Public Comment

Commentary: Historic Buildings Make City Unique By JANE POWELL

Tuesday February 21, 2006

Since buying my first bungalow in Berkeley 19 years ago, I have restored eleven other houses, consulted on many others, and written six best-selling books about bungalows, including Bungalow Kitchens, Bungalow Bathrooms, and Bungalow: The Ultimate Arts and Crafts Home. 

What I’ve learned in my travels for these books is that historic buildings are just about the only thing that makes cities unique or gives them a sense of place. America now has a terrible sameness—everywhere the same chain stores, fast food, same dense new construction, all designed to “revitalize downtown” or whatever. But what is even more important than historic buildings is those buildings in context. For instance, Frank Lloyd Wright’s Dana-Thomas house in Springfield, Illinois, one of his finest Prairie houses, is now surrounded by ugly brick apartment buildings. My own house in Oakland, a 1905 Arts and Crafts mansion, has had its context destroyed by a 1952 fourplex resembling a double-wide trailer built only 10 feet from the north side. And I’m sure when all these things were built, the excuse was the same as now: We need more housing. 

Everyone seems to have drunk the smart growth Kool-Aid—“density in the inner cities will prevent the paving of farmland in the Central Valley.” Except the only real connection between density in cities and paving farmland in Turlock is money—the same developers lobbying for density in Berkeley are also paving farmland in Turlock—because there is money to be made. I’m sure it is developers who are lobbying for changing the Landmarks Ordinance. Explain to me exactly what is sustainable about tearing down buildings which are built with hundreds of board feet of old-growth timber, which have lasted 80 to 100 years or more, in order to throw up overly dense buildings with toxic vinyl windows, built from crappy second-growth lumber and fake stucco. As Russell Baker said, “Usually, terrible things that are done with the excuse that progress requires them are not really progress at all, but just terrible things.” 

Trophy buildings are not enough. I’ve been to the cities that have nothing left but trophy buildings and strip malls. Other cities have Berkeley envy; people tell me things like, “Oh, Berkeley, they have such beautiful buildings there.” That should not be thrown away for some perceived short-term gain because you can’t ever get it back. 

There seems to have been a lot of hysteria in the past couple of years—“Oh my God, the preservationists are out of control!” I would submit that it is developers who are out of control, it is population that is out of control, it is politicians and city planners who are out of control.
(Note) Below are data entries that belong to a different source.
(** ** [connect] *)

(** Every socket [connect] creates is created on the URL
    [_build_ws_url] returns, with the one user-agent header. *)
Lemma connect_opens_built_url
    (on_message on_error on_close on_open : option (Callback Ext))
    (kw : option Kwargs) w (url : string) (header : list string) :
  In (CallWebSocketApp url header)
    (new_calls (connect K C on_message on_error on_close on_open kw) w) ->
  fst (_build_ws_url K C w) = Ok url /\ header = ["UA: " +:+ USER_AGENT K].
Proof.
  unfold new_calls, connect. run.
  rewrite (build_ws_url_frame w) by reflexivity.
  assert (Hin : exists l, trace (snd (_build_ws_url K C w)) = trace w ++ l /\
                  ~ In (CallWebSocketApp url header) l).
  { unfold _build_ws_url, dict_getitem. run.
    repeat step; rewrite <- ?app_assoc; eexists; (split; [reflexivity|]);
      cbn; intuition discriminate. }
  destruct Hin as (l & Hl & Hnot).
  destruct (_build_ws_url K C w) as [[u|e] w1]; cbn in *; rewrite Hl;
    repeat step; rewrite <- ?app_assoc, drop_app_length;
    rewrite ?in_app_iff; cbn; intros H;
    repeat match goal with
      | H : _ \/ _ |- _ => destruct H
      | H : False |- _ => destruct H
      | H : In _ l |- _ => destruct (Hnot H)
      | H : CallWebSocketApp _ _ = CallWebSocketApp _ _ |- _ =>
          injection H as <- <-
      end; try discriminate; auto.
Qed.
(** What a call that returns has returned: the list that is now cached. *)
Lemma getDevices_returns (forceRefresh : bool) (w w' : World) (u u' : Upstream)
    (devices : list Json) :
  run (getDevices forceRefresh) w u = (Returned devices, w', u') ->
  devicesCache w' = Some devices.
Proof.
  intros Hrun.
  destruct (if forceRefresh then None else if isCacheFresh w then devicesCache w else None)
    as [cached | ] eqn:Hc.
  - destruct forceRefresh; [discriminate | ].
    destruct (isCacheFresh w) eqn:Hf; [ | discriminate].
    rewrite (@getDevices_cached w u cached Hc Hf) in Hrun.
    injection Hrun as <- <- <-; exact Hc.
  - destruct (directory u) as [ | [t r] rest] eqn:Hd.
    + destruct (@getDevices_pending forceRefresh w u Hc Hd) as (w1 & Hp & _).
      rewrite Hp in Hrun; discriminate.
    + destruct (@getDevices_fetch forceRefresh w u t r rest Hc Hd)
        as (w1 & Hc1 & _ & _ & Hf).
      rewrite Hf in Hrun; clear Hf.
      destruct (fetchFails r).
      * destruct (devicesCache w) as [cached | ] eqn:Hw; [ | discriminate].
        injection Hrun as <- <- <-.
        change (devicesCache w1 = Some cached); exact Hc1.
      * destruct r as [st txt payload | m]; [ | discriminate].
        destruct (unwrap payload) as [fetched | ]; [ | discriminate].
        injection Hrun as <- <- <-; reflexivity.
Qed.



(** [clearCache] takes the stale fallback away: after it, a call whose
    fetch fails throws, however fresh the cache was before. *)
Theorem clearCache_drops_fallback (forceRefresh : bool) (w : World) (u : Upstream) (t : Z)
    (r : AxiosReply Json) (rest : list (Z * AxiosReply Json)) :
  directory u = (t, r) :: rest ->
  fetchFails r = true ->
  exists w1,
    run clearCache w u = (Returned tt, w1, u) /\
    devicesCache w1 = None /\
    fst (fst (run (getDevices forceRefresh) w1 u)) =
      Thrown (Error ("Failed to fetch devices from " ++ endpoint w ++ ": " ++
                     message (fetchError r))).
Proof.
  intros Hd Hf.
  unfold clearCache. repeat step.
  eexists; split; [reflexivity | split; [reflexivity | ]].
  match goal with
  | |- context [run (getDevices forceRefresh) ?W u] =>
      assert (Hc : (if forceRefresh then None
                    else if isCacheFresh W then devicesCache W else None) = None)
        by (destruct forceRefresh; [reflexivity | destruct (isCacheFresh W); reflexivity]);
      destruct (@getDevices_fetch forceRefresh W u t r rest Hc Hd) as (w2 & _ & _ & _ & Hrun)
  end.
  rewrite Hrun, Hf; reflexivity.
Qed.
End DeviceCache.

(* ================================================================== *)
(** ** Further properties of the routes *)

Section RouteFacts.
Import DeviceService.
Variable decodePayload : string -> Exn + Claims.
Preservationists are merely trying to defend the very things that make Berkeley a desirable place to live.  

Why is it always historic buildings that are threatened? Why doesn’t anyone ever want to demolish the cheaply built and architecturally dreadful buildings from the ‘60 and ‘70s that blight this city?  

John Ruskin, writing in the 19th century, said this, “Old buildings are not ours. They belong, partly to those who built them, and partly to the generations of mankind who are to follow us. The dead still have their right in them: that which they labored for… we have no right to obliterate.” 
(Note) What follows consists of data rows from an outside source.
Lemma watch_released_on_unmount_witness :
  watchId (app journeyEnd) = Some 7%N
  /\ unmount (Some 7%N) (app journeyEnd) = Some 7%N.
Proof.
  apply (watch_released_on_unmount someAi (Some 7%N) journey journeyEnd).
  vm_compute. reflexivity.
Defined.

(** X8.  What the status says about the rest of the state, after any events
    from mounting on.  The status is never Idle again.  Locating: nothing
    is shown and no call was made.  Geocoding: a call is pending and a
    position is stored.  Success: a town is set and no message is.
    Error: a message is set, and it is not empty. *)
Theorem status_invariants :
  forall (ai : GoogleGenAI) (g : option N) (evs : list Event) (w : World),
    run ai (mounted g) evs = Some w ->
    status (app w) <> IDLE
    /\ (status (app w) = LOCATING ->
        town (app w) = None /\ error (app w) = None
        /\ lastPosition (app w) = None /\ calls w = [])
    /\ (status (app w) = GEOCODING ->
        pending w <> [] /\ lastPosition (app w) <> None)
    /\ (status (app w) = SUCCESS ->
        error (app w) = None /\ exists t, town (app w) = Some t)
    /\ (status (app w) = ERROR ->
        exists m, error (app w) = Some m /\ m <> []).
Proof.
  intros ai g evs w R.
  pose proof (run_coherent ai evs _ _ R (mounted_coherent g)) as C.
  unfold coherent in C.
  destruct (status (app w)); [contradiction| | | |];
    (split; [discriminate|]);
    repeat match goal with
           | |- _ /\ _ => split
           | |- _ = _ -> _ =>
               let E := fresh "E" in
               intros E; first [discriminate E | exact C]
           end.
Qed.

Lemma status_invariants_witness :
  status (app journeyEnd) = GEOCODING
  /\ pending journeyEnd <> [] /\ lastPosition (app journeyEnd) <> None.
Proof.
  destruct (status_invariants someAi (Some 7%N) journey journeyEnd)
    as (_ & _ & G & _).
  - vm_compute. reflexivity.
  - split; [reflexivity|]. apply G. reflexivity.
Defined.

(** X9.  Only a settlement touches the town: along events without one the town
    is what it was, and a message, though it may be replaced, is not
    cleared.  Along any events a town once set stays set. *)
Theorem town_persistence :
  forall (ai : GoogleGenAI) (w : World) (evs : list Event) (w' : World),
    run ai w evs = Some w' ->
    (settlements evs = 0%nat ->
     town (app w') = town (app w)
     /\ (error (app w) <> None -> error (app w') <> None))
    /\ (town (app w) <> None -> town (app w') <> None).
Proof.
  intros ai w evs w' R. split.
  - apply (run_no_settlement ai evs _ _ R).
  - apply (run_town_kept ai evs _ _ R).
Qed.

Lemma town_persistence_witness :
  town (app (worldAfter
               (idleWorld (showing (Some (lit "Lyon")) (Some LOOKUP_FAILED)
                             ERROR 45.75 4.85))
               [Fix (fixAt 45.9 4.85); WatchError (mkPositionError 3)]))
  = Some (lit "Lyon")
  /\ error (app (worldAfter
                   (idleWorld (showing (Some (lit "Lyon")) (Some LOOKUP_FAILED)
                                 ERROR 45.75 4.85))
                   [Fix (fixAt 45.9 4.85); WatchError (mkPositionError 3)]))
     <> None.
Proof.
  destruct (town_persistence someAi
              (idleWorld (showing (Some (lit "Lyon")) (Some LOOKUP_FAILED)
                            ERROR 45.75 4.85))
              [Fix (fixAt 45.9 4.85); WatchError (mkPositionError 3)]
              (worldAfter
                 (idleWorld (showing (Some (lit "Lyon")) (Some LOOKUP_FAILED)
                               ERROR 45.75 4.85))
                 [Fix (fixAt 45.9 4.85); WatchError (mkPositionError 3)]))
    as (H & _).
  - vm_compute. reflexivity.
  - destruct (H eq_refl) as (T & E). split.
    + rewrite T. reflexivity.
    + apply E. discriminate.
Defined.

(** X10.  The resolver is never called twice in a row for positions the filter
    does not tell apart: in the log of calls, each call's position differs
    from the previous call's by the threshold on some axis. *)
Theorem issued_calls_are_spaced :
  forall (ai : GoogleGenAI) (g : option N) (evs : list Event) (w : World),
    run ai (mounted g) evs = Some w ->
    spaced (calls w) = true.
Proof.
  intros ai g evs w R.
  apply (run_spaced ai evs _ _ R).
  - destruct g; reflexivity.
  - reflexivity.
Qed.

Lemma issued_calls_are_spaced_witness :
  spaced (calls journeyEnd) = true
  /\ calls journeyEnd = [ {| arg_lat := 45.0002; arg_lon := 4.8 |};
                          {| arg_lat := 45.0; arg_lon := 4.8 |} ].
Proof.
  split.
  - apply (issued_calls_are_spaced someAi (Some 7%N) journey journeyEnd).
    vm_compute. reflexivity.
  - vm_compute. reflexivity.
Defined.

(** X11.  A fix with finite coordinates delivered twice in a row acts as if
    delivered once: the second delivery is dropped, whether or not the
    first was. *)
Theorem repeated_fix_is_dropped :
  forall (ai : GoogleGenAI) (w : World) (b : GeolocationPosition)
         (evs : list Event),
    is_finite (latitude (coords b)) = true ->
    is_finite (longitude (coords b)) = true ->
    run ai w (Fix b :: Fix b :: evs) = run ai w (Fix b :: evs).
Proof.
  intros ai w b evs Hla Hlo.
  destruct (unchanged (lastPosition (app w)) (latitude (coords b))
              (longitude (coords b))) eqn:U.
  - cbn [run]. rewrite (step_Fix_unchanged ai w b U).
    cbn [run]. rewrite (step_Fix_unchanged ai w b U). reflexivity.
  - cbn [run]. rewrite (step_Fix_changed ai w b U). cbv zeta.
    cbn [run]. rewrite step_Fix_unchanged; [reflexivity|].
    cbn [app lastPosition]. apply same_fix_unchanged; assumption.
Qed.

Lemma repeated_fix_is_dropped_witness :
  run someAi (mounted (Some 7%N))
    [Fix (fixAt 45.75 4.85); Fix (fixAt 45.75 4.85)]
  = run someAi (mounted (Some 7%N)) [Fix (fixAt 45.75 4.85)].
Proof.
  apply (repeated_fix_is_dropped someAi (mounted (Some 7%N))
           (fixAt 45.75 4.85) []); reflexivity.
Defined.

(** A difference with a NaN operand is never below the threshold. *)
Lemma abs_sub_nan x y t :
  is_nan x = true \/ is_nan y = true -> (abs (x - y) <? t) = false.
Proof.
  intros H. rewrite ltb_spec, abs_spec, sub_spec.
  rewrite !is_nan_spec in H. unfold SF64sub, SFsub.
  destruct H as [-> | ->]; [reflexivity|].
  destruct (Prim2SF x) as [s|s| |s m e]; reflexivity.
Qed.

(** X12.  The filter lets every fix through when a NaN is involved: a NaN
    latitude or longitude, in the fix or in the stored position, makes
    the comparison on that axis false, and the fix is accepted. *)
Theorem nan_is_never_filtered :
  forall (s : State) (b : GeolocationPosition),
    (is_nan (latitude (coords b)) = true
     \/ is_nan (longitude (coords b)) = true
     \/ exists a, lastPosition s = Some a
          /\ (is_nan (lat a) = true \/ is_nan (lon a) = true)) ->
    accepts s b = true.
Proof.
  intros s b H. rewrite accepts_unchanged. apply negb_true_iff.
  unfold unchanged. destruct (lastPosition s) as [a|]; [|reflexivity].
  destruct H as [H | [H | (a' & [= <-] & [H | H])]].
  - rewrite (abs_sub_nan (lat a) _ THRESHOLD); auto.
  - rewrite (abs_sub_nan (lon a) _ THRESHOLD); auto. apply andb_false_r.
  - rewrite (abs_sub_nan (lat a) _ THRESHOLD); auto.
  - rewrite (abs_sub_nan (lon a) _ THRESHOLD); auto. apply andb_false_r.
Qed.

Lemma nan_is_never_filtered_witness :
  accepts (showing None None SUCCESS nan 4.85) (fixAt nan 4.85) = true.
Proof.
  apply (nan_is_never_filtered (showing None None SUCCESS nan 4.85)
           (fixAt nan 4.85)).
  left. reflexivity.
Defined.

(** X13.  With two calls pending, the one that settles last decides what is
    shown.  If the older call settles last, its answer replaces the
    newer call's, while the stored position is still the newer fix. *)
Theorem last_settlement_wins :
  forall (ai : GoogleGenAI) (w : World) (c1 c2 : Call)
         (g1 g2 : Settled GenerateContentResponse) (s1 s2 : JsString),
    pending w = [c1; c2] ->
    getTownFromCoordinates ai (arg_lat c1) (arg_lon c1) g1 = Fulfilled s1 ->
    getTownFromCoordinates ai (arg_lat c2) (arg_lon c2) g2 = Fulfilled s2 ->
    (exists w', run ai w [Settle 0 g1; Settle 0 g2] = Some w'
       /\ town (app w') = Some s2 /\ pending w' = []
       /\ lastPosition (app w') = lastPosition (app w))
    /\ (exists w', run ai w [Settle 1 g2; Settle 0 g1] = Some w'
          /\ town (app w') = Some s1 /\ pending w' = []
          /\ lastPosition (app w') = lastPosition (app w)).
Proof.
  intros ai w c1 c2 g1 g2 s1 s2 P G1 G2. split.
  - cbn [run].
    rewrite (step_Settle_fulfilled ai w 0 c1 g1 s1); [|rewrite P; reflexivity | exact G1].
    rewrite P. cbn [remove_nth].
    erewrite step_Settle_fulfilled; [|reflexivity | exact G2].
    eexists. split; [reflexivity|]. repeat split.
  - cbn [run].
    rewrite (step_Settle_fulfilled ai w 1 c2 g2 s2); [|rewrite P; reflexivity | exact G2].
    rewrite P. cbn [remove_nth].
    erewrite step_Settle_fulfilled; [|reflexivity | exact G1].
    eexists. split; [reflexivity|]. repeat split.
Qed.

Lemma last_settlement_wins_witness :
  (exists w', run someAi twoPending
                [Settle 0 (replies "Lyon"); Settle 0 (replies "Villeurbanne")]
              = Some w'
     /\ town (app w') = Some (lit "Villeurbanne") /\ pending w' = []
     /\ lastPosition (app w') = lastPosition (app twoPending))
  /\ (exists w', run someAi twoPending
                   [Settle 1 (replies "Villeurbanne"); Settle 0 (replies "Lyon")]
                 = Some w'
        /\ town (app w') = Some (lit "Lyon") /\ pending w' = []
        /\ lastPosition (app w') = lastPosition (app twoPending)).
Proof.
  apply (last_settlement_wins someAi twoPending
           {| arg_lat := 45.75; arg_lon := 4.85 |}
           {| arg_lat := 45.77; arg_lon := 4.88 |}
           (replies "Lyon") (replies "Villeurbanne")
           (lit "Lyon") (lit "Villeurbanne")); reflexivity.
Defined.

(** ** What ends up on screen *)

(** X14.  A response made only of backticks and asterisks resolves to the empty
    name, and the empty name is falsy: the screen then announces an
    updated position above the placeholder that asks to wait for the
    location, with no error box. *)
Theorem empty_name_shows_placeholder :
  forall (ai : GoogleGenAI) (la lo : float) (t : JsString) (s : State),
    trim t <> [] ->
    forallb isFormatting (trim t) = true ->
    render (exec (handleLocationUpdate_resume
                    (getTownFromCoordinates ai la lo
                       (Fulfilled (mkResponse (Some t))))) s)
    = {| statusRow := Row (lit "text-green-400") MapPinIcon false
                        (lit "Position mise à jour !");
         townPanel := Waiting (lit "En attente de la localisation...");
         errorBox := None |}.
Proof.
  intros ai la lo t s N F.
  rewrite getTownFromCoordinates_text, (stripFormatting_all _ F).
  destruct (trim t); [congruence|]. reflexivity.
Qed.

Lemma empty_name_shows_placeholder_witness :
  render (exec (handleLocationUpdate_resume
                  (getTownFromCoordinates someAi 45.75 4.85 (replies "**")))
            (showing (Some (lit "Lyon")) None GEOCODING 45.75 4.85))
  = {| statusRow := Row (lit "text-green-400") MapPinIcon false
                      (lit "Position mise à jour !");
       townPanel := Waiting (lit "En attente de la localisation...");
       errorBox := None |}.
Proof.
  apply (empty_name_shows_placeholder someAi 45.75 4.85 (lit "**")
           (showing (Some (lit "Lyon")) None GEOCODING 45.75 4.85)).
  - vm_compute. discriminate.
  - reflexivity.
Defined.

(** X15.  After any events from mounting on, the status row is never the empty
    spacer, the row that says Error always comes with the error box
    holding the stored message, and the row that announces an updated
    position never does. *)
Theorem error_row_has_its_message :
  forall (ai : GoogleGenAI) (g : option N) (evs : list Event) (w : World),
    run ai (mounted g) evs = Some w ->
    statusRow (render (app w)) <> Spacer
    /\ (status (app w) = ERROR ->
        exists m, error (app w) = Some m
                  /\ errorBox (render (app w)) = Some m)
    /\ (status (app w) = SUCCESS -> errorBox (render (app w)) = None).
Proof.
  intros ai g evs w R.
  pose proof (run_coherent ai evs _ _ R (mounted_coherent g)) as C.
  unfold coherent in C. unfold render. cbn [statusRow errorBox].
  destruct (status (app w)); try contradiction; split;
    try (unfold renderStatus; discriminate); split; try discriminate; intros _.
  - destruct C as (E & _). rewrite E. reflexivity.
  - destruct C as (m & E & N). exists m. split; [exact E|].
    rewrite E. destruct m; [congruence | reflexivity].
Qed.

Lemma error_row_has_its_message_witness :
  status (app detourFailed) = ERROR
  /\ exists m, error (app detourFailed) = Some m
               /\ errorBox (render (app detourFailed)) = Some m.
Proof.
  destruct (error_row_has_its_message someAi (Some 7%N)
              (journey ++ [Fix detour; Settle 1 (Fulfilled (mkResponse None))])
              detourFailed) as (_ & E & _).
  - vm_compute. reflexivity.
  - split; [reflexivity|]. apply E. reflexivity.
Defined.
The mayor’s plan to remove structures of merit from the Landmarks Preservation Ordinance merely takes away one of the few tools that ordinary citizens have to protect the historic fabric and context of their neighborhoods. A tiny bungalow, a working- class Victorian, a small commercial storefront, or an old warehouse has just as much right to protection as an elaborate building by a famous architect. Those who say otherwise have an agenda, and that agenda is money. 

Those who want to destroy cities or neighborhoods always say that change is inevitable and must be accepted. They lie. The kind of accelerated and usually awful change they promote is not inevitable, it is not progress, it is merely their moneymaking agenda. Never forget that. 

 

Jane Powell is the author of many books on Arts and Crafts architecture.